Start of Task material

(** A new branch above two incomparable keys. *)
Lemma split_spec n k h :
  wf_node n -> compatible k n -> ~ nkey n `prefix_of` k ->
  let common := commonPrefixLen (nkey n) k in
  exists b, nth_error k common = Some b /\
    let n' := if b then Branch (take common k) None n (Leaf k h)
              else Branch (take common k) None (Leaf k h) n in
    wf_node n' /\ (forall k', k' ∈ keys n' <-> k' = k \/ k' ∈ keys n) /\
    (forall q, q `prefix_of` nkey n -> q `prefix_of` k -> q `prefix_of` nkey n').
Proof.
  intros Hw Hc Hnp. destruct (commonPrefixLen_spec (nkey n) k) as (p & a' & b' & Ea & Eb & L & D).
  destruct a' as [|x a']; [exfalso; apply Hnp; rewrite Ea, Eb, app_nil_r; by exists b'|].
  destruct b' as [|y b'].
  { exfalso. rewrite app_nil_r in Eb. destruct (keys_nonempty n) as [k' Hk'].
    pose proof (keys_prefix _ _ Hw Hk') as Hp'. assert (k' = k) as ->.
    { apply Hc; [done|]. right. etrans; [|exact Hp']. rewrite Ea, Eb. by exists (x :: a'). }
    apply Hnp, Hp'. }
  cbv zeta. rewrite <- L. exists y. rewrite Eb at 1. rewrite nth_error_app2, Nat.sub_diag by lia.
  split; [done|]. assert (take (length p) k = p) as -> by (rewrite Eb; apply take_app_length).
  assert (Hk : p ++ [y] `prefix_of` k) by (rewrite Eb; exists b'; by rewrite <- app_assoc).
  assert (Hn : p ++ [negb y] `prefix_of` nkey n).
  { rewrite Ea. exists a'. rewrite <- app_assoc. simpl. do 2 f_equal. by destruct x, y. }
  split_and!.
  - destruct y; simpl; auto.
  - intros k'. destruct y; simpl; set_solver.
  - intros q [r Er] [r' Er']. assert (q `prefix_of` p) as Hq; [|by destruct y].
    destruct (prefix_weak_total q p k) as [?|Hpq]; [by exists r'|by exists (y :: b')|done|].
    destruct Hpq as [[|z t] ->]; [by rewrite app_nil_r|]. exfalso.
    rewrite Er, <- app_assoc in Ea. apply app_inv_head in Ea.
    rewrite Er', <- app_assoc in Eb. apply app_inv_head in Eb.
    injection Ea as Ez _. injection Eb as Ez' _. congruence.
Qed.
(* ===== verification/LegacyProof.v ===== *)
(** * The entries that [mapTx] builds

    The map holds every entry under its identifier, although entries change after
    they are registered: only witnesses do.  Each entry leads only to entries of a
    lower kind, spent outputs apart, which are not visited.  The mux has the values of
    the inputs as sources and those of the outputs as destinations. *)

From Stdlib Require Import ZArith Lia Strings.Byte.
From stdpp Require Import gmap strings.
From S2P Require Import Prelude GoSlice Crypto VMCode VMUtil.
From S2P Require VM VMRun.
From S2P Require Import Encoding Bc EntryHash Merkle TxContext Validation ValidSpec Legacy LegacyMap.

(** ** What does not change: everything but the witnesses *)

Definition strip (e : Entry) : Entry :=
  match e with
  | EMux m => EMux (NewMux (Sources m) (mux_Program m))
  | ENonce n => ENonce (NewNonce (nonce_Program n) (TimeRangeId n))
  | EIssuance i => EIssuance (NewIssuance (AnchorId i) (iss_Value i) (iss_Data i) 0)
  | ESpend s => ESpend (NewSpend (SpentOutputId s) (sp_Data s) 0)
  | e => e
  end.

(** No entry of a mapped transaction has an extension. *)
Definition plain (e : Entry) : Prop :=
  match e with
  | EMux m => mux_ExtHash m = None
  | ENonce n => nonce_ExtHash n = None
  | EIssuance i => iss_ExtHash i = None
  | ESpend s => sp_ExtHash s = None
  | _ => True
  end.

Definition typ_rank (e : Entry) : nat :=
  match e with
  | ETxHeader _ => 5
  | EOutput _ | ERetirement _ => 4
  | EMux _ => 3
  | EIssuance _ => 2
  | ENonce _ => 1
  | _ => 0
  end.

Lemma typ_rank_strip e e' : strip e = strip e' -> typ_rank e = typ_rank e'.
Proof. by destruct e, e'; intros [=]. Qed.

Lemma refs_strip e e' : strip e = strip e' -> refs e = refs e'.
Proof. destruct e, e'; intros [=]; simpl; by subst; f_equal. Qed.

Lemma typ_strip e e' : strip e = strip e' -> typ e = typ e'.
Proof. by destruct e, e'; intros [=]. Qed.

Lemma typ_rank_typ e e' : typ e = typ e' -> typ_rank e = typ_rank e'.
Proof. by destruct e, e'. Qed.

End of Task material

**Exercise prompt**
Please quote exactly the lines from the one containing "From S2P Require Import Encoding" through the last line of the records above, both included, and nothing else.

**Output for this task**
From S2P Require Import Encoding Bc EntryHash Merkle TxContext Validation ValidSpec Legacy LegacyMap.

(** ** What does not change: everything but the witnesses *)

Definition strip (e : Entry) : Entry :=
  match e with
  | EMux m => EMux (NewMux (Sources m) (mux_Program m))
  | ENonce n => ENonce (NewNonce (nonce_Program n) (TimeRangeId n))
  | EIssuance i => EIssuance (NewIssuance (AnchorId i) (iss_Value i) (iss_Data i) 0)
  | ESpend s => ESpend (NewSpend (SpentOutputId s) (sp_Data s) 0)
  | e => e
  end.

(** No entry of a mapped transaction has an extension. *)
Definition plain (e : Entry) : Prop :=
  match e with
  | EMux m => mux_ExtHash m = None
  | ENonce n => nonce_ExtHash n = None
  | EIssuance i => iss_ExtHash i = None
  | ESpend s => sp_ExtHash s = None
  | _ => True
  end.

Definition typ_rank (e : Entry) : nat :=
  match e with
  | ETxHeader _ => 5
  | EOutput _ | ERetirement _ => 4
  | EMux _ => 3
  | EIssuance _ => 2
  | ENonce _ => 1
  | _ => 0
  end.

Lemma typ_rank_strip e e' : strip e = strip e' -> typ_rank e = typ_rank e'.
Proof. by destruct e, e'; intros [=]. Qed.

Lemma refs_strip e e' : strip e = strip e' -> refs e = refs e'.
Proof. destruct e, e'; intros [=]; simpl; by subst; f_equal. Qed.

Lemma typ_strip e e' : strip e = strip e' -> typ e = typ e'.
Proof. by destruct e, e'; intros [=]. Qed.

Lemma typ_rank_typ e e' : typ e = typ e' -> typ_rank e = typ_rank e'.
Proof. by destruct e, e'. Qed.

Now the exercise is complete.